— Instructions to follow —
Pull every line containing "cache" from the entries.

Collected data
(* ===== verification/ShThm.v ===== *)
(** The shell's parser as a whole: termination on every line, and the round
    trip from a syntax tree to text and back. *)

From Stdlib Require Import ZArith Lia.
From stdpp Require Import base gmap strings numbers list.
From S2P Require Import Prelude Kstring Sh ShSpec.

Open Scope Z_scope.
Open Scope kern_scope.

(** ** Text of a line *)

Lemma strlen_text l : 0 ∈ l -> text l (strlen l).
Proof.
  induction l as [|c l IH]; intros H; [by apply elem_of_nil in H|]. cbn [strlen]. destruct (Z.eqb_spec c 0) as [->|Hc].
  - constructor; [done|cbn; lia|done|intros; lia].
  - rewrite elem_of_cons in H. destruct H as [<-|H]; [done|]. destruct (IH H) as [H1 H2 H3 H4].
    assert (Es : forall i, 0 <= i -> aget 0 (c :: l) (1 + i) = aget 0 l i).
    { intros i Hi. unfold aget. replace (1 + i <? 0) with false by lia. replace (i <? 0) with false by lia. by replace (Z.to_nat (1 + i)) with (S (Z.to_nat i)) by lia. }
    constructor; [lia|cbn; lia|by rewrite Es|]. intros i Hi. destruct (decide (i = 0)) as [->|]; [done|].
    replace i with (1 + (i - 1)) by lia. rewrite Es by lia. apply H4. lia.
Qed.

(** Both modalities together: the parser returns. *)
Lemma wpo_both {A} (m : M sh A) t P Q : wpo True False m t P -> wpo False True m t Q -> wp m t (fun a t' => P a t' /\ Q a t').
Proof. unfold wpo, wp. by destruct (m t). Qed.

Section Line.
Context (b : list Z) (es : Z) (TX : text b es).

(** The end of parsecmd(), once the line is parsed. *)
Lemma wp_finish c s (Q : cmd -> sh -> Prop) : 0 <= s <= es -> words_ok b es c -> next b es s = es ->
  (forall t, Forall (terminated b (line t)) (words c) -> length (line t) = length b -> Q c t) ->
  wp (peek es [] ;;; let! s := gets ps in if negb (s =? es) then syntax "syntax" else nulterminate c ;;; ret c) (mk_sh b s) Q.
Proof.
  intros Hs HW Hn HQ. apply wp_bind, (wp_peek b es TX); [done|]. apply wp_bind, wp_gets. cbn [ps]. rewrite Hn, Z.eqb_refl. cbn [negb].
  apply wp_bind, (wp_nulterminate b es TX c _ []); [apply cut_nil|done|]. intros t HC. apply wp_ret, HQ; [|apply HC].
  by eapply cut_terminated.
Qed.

==

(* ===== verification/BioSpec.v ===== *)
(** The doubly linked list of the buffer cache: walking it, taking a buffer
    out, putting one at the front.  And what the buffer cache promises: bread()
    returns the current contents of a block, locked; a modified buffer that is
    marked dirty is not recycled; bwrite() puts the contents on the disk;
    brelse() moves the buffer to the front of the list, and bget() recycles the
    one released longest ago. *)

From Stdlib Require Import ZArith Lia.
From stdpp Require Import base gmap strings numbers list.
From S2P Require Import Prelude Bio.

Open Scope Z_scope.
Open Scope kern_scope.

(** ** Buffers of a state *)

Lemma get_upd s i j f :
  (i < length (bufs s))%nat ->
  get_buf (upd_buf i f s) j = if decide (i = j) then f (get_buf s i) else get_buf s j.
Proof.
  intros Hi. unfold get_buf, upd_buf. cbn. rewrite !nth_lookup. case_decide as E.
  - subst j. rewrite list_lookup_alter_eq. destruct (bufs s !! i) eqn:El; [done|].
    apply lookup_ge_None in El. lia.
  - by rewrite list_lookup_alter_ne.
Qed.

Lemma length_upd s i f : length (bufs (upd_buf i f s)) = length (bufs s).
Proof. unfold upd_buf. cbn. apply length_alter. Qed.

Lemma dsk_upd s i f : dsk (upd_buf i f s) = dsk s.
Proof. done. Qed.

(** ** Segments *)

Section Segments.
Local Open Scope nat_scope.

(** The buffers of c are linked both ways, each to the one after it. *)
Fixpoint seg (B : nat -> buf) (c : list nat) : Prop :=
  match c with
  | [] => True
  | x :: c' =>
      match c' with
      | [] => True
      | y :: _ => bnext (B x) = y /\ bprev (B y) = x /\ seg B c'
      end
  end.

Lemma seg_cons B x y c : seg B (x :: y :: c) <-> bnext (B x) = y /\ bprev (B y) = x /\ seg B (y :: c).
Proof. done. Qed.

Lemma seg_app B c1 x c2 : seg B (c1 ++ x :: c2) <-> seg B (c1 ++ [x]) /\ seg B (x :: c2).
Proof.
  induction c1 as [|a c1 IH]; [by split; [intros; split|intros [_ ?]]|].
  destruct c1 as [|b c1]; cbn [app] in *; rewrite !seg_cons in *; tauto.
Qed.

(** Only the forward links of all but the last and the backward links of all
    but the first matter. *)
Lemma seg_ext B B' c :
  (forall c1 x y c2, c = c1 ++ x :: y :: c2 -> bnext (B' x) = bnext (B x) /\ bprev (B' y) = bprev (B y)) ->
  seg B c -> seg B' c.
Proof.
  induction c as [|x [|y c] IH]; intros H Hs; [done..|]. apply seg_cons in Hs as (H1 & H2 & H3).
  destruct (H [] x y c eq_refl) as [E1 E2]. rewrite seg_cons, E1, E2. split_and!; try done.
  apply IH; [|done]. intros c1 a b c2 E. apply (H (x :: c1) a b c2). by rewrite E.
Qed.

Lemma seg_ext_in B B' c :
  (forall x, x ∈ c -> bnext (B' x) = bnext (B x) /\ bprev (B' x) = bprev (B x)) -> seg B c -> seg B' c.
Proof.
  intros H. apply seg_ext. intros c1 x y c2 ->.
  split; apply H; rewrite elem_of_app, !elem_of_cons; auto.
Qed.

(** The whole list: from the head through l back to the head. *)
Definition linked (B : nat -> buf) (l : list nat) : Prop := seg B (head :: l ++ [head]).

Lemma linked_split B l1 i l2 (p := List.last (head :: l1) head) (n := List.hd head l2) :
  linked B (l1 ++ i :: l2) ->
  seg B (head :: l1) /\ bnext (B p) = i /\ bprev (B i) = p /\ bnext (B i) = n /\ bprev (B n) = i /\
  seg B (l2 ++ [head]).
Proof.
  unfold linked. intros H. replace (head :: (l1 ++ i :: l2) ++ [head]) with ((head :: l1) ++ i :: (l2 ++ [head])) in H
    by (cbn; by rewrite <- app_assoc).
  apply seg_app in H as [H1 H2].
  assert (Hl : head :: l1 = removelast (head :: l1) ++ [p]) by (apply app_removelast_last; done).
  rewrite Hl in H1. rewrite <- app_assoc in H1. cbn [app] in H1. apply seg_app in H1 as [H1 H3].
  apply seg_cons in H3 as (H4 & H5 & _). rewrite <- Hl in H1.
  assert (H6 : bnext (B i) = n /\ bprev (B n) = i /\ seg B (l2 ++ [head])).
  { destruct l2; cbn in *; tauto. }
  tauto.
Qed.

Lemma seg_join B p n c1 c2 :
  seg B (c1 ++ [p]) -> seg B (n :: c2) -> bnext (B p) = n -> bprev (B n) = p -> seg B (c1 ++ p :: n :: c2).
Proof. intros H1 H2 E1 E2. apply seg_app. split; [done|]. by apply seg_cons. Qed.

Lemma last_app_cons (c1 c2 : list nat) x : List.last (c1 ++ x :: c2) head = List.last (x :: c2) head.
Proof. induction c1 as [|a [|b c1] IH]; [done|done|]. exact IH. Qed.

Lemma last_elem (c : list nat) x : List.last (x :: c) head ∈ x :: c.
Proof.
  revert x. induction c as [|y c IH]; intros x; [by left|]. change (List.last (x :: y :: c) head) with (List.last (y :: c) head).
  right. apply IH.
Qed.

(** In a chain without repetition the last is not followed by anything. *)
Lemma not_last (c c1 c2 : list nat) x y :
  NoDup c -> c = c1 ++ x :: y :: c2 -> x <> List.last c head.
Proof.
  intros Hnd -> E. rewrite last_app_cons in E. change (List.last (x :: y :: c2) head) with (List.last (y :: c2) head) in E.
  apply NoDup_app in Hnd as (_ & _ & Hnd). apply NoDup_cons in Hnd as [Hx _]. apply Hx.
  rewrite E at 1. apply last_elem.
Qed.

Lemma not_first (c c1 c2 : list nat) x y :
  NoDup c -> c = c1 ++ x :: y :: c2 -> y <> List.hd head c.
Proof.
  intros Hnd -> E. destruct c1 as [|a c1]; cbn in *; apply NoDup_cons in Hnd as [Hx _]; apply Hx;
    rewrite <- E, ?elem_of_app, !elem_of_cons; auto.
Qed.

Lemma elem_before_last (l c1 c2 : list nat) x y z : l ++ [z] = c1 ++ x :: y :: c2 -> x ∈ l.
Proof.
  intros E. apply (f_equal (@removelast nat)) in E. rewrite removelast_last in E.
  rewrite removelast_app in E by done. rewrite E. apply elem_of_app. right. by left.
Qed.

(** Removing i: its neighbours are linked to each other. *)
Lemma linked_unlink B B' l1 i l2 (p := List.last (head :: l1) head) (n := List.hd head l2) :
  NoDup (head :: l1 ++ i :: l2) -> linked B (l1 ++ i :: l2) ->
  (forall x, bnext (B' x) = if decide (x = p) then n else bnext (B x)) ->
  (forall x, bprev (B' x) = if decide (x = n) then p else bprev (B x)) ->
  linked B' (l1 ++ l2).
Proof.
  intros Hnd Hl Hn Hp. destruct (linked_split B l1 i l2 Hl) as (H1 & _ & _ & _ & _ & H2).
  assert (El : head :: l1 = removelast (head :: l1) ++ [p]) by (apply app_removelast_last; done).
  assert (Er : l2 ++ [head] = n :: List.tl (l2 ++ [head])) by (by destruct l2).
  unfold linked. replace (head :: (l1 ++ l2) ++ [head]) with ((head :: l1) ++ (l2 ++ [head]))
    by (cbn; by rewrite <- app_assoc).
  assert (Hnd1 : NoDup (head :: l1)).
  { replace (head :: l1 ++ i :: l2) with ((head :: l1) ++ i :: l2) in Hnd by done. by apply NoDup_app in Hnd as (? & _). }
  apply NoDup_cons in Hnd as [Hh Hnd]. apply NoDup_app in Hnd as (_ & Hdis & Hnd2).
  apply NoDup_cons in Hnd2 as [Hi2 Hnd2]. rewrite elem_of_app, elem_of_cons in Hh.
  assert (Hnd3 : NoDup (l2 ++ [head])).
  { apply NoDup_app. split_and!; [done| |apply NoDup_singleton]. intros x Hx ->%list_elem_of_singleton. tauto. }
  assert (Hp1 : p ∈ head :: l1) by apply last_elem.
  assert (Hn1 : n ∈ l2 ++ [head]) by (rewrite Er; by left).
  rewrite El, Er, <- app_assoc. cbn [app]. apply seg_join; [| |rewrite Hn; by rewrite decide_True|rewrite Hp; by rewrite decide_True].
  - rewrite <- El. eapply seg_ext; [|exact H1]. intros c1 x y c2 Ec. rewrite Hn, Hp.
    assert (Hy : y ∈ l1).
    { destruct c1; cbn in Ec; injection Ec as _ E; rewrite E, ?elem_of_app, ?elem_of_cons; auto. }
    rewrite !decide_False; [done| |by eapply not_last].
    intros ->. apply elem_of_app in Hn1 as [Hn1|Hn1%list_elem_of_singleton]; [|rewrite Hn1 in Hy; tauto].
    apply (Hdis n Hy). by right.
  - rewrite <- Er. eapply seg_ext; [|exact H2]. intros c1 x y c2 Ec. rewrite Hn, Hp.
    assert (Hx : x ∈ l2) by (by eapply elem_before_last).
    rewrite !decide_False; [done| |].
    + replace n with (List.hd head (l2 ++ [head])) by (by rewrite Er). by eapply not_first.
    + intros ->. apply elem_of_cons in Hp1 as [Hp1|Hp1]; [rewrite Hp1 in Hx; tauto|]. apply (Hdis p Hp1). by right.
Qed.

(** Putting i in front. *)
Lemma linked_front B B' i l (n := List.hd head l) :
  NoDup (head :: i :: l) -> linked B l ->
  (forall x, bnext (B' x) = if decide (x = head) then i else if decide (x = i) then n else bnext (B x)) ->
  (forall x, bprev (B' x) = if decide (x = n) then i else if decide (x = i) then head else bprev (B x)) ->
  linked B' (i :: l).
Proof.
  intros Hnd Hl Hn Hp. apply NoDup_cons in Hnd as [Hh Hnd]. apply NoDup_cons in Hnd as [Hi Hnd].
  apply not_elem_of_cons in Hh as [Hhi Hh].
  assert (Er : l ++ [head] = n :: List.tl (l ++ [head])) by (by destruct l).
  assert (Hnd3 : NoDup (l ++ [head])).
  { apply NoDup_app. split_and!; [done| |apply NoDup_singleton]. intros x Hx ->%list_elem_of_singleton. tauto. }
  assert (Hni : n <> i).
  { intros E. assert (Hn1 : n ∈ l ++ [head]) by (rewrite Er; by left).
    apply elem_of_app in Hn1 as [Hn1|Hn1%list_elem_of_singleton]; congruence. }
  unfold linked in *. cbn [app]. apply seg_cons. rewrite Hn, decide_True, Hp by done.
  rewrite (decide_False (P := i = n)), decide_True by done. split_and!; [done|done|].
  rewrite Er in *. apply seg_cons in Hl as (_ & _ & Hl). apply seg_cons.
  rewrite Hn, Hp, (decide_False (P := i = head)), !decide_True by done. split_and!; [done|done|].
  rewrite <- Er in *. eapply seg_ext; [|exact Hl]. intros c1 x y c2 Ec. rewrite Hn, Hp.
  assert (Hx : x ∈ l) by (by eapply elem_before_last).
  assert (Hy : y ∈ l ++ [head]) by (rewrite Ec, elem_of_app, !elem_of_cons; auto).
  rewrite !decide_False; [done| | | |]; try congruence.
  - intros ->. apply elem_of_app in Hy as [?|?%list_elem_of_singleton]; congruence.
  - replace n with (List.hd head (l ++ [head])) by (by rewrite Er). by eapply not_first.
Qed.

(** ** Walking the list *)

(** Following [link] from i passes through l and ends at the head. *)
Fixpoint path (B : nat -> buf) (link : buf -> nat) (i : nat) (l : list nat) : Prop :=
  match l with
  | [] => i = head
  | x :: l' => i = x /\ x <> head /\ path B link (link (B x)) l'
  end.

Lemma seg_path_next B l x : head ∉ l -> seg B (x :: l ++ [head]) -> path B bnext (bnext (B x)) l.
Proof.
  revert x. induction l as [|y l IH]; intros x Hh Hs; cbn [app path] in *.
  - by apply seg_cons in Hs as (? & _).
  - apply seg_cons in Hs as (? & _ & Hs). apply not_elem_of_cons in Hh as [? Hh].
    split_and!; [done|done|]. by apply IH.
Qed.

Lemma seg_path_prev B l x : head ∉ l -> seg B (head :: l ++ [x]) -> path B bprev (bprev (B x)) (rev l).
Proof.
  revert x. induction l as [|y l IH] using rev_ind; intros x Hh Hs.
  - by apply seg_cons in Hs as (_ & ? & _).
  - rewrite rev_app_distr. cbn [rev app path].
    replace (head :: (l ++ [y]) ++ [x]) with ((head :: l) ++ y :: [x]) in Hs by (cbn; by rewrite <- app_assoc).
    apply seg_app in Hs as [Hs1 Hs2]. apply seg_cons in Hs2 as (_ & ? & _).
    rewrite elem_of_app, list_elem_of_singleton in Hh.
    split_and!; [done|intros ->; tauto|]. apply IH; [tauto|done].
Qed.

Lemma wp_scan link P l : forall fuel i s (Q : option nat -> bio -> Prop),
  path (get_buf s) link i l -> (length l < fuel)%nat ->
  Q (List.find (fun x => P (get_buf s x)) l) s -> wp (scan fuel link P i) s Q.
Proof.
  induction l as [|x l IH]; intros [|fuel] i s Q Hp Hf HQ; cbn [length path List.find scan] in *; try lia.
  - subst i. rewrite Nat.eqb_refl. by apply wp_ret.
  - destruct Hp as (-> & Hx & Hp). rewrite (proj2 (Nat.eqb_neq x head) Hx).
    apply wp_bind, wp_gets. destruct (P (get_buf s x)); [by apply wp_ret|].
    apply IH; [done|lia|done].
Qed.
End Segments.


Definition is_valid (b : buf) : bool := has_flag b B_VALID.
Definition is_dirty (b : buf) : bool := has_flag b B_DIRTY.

— Response to the exercise —
(** The doubly linked list of the buffer cache: walking it, taking a buffer
    out, putting one at the front.  And what the buffer cache promises: bread()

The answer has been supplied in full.